È, essenzialmente, un meccanismo di equilibri anche se, ribadisco, non si può prescindere da una presenza delle istituzioni sul territorio.
Ora che siamo fuori dalle restrizioni, a suo avviso professore, ci dica sinceramente, la fase della pandemia a Messina, parlo di ordinanze, polemiche, annunci attraverso megafono, dirette Fb, è stata gestita al meglio? È servito questo pugno di ferro sulla gente? Ci ha salvato?
Forma e sostanza sono due dimensioni diverse. Non mi pare che Messina abbia fatto registrare, ad esempio, numeri così differenti rispetto a Palermo, dove la gestione dell’emergenza – in termini di forma – è stata differente. Queste, però, sono valutazioni di carattere personale. Ciò che colpisce, ancora una volta, è la mancanza di equilibrio. Siamo passati dalle auto con i megafoni al “liberi tutti” in un batter d’occhio; dalla multa al vecchietto che andava al supermercato a comprare la frutta allo scenario attuale, in cui le disposizioni sulle mascherine, ad esempio, sono troppe volte disattese, senza alcun intervento.

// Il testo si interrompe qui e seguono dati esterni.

(** *** On-demand execution: [createMCPConnection] *)
Definition createMCPConnection (server : MCPServer) : Js.t Client :=
  let config := server_config server in
  if bool_decide (transport config = Some "sse") then
    if falsy (url config)
    then Js.throw (Error "URL is required for SSE transport")
    else
      new_URL (default "" (url config));;
      let* c := Js.new_client in
      Js.await (race_timeout (connect_wins_tie env) (connect env config)
                             10000%N "SSE connection timeout");;
      Js.ret c
  else if bool_decide (transport config = Some "stdio")
          && negb (falsy (command config)) then
    let* c := Js.new_client in
    Js.await (race_timeout (connect_wins_tie env) (connect env config)
                           10000%N "STDIO connection timeout");;
    Js.ret c
  else Js.throw (Error "Invalid server configuration").

(** *** Pooled execution: POST *)

(** [result.content || result] *)
Definition content_or_whole (result : CallToolResult) : Json :=
  match content result with
  | Some c => if truthy c then c else whole result
  | None => whole result
  end.

(** The test of the [catch (toolError)] clause. *)
Definition looks_broken (toolError : Exn) : bool :=
  match toolError with
  | Error message =>
      includes message "connection" || includes message "closed"
      || includes message "disconnected"
  | NonError => false
  end.

(** [await connection.client.callTool(...)]: a rejection carries the
    value the failure throws. *)
Definition await_callTool (c : Client) (name : string)
    (arguments : option (gmap string Json)) : Js.t CallToolResult :=
  match callTool env c name arguments with
  | After ms (Ok (inr result)) => Js.await (After ms (Ok result))
  | After ms (Ok (inl failure)) => Js.await (After ms (Throw (thrown failure)))
  | After ms (Throw e) => Js.await (After ms (Throw e))
  | Never => Js.await Never
  end.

Quanto ci ha cambiato questa pandemia? Saremo tutti più anaffettivi? Abbracci, baci e strette di mano abolite per sempre? Continueremo ad andare avanti a colpi di gomito? E questo quanto inciderà sui rapporti umani?
Un po’ tutti stiamo rivedendo le nostre previsioni iniziali. Eravamo convinti che quanto accaduto avrebbe generato un cambiamento profondo negli individui e nella struttura sociale. Io, invece, noto una sorta di rimozione collettiva che sta prendendo piede e anche le strette di mano, in barba ai consigli ricevuti, stanno tornando a essere prassi.
Certo, le cicatrici sono comunque rimaste e bisognerà vedere come reagiremo nella malaugurata ipotesi di un nuovo innalzamento dei numeri dei contagi.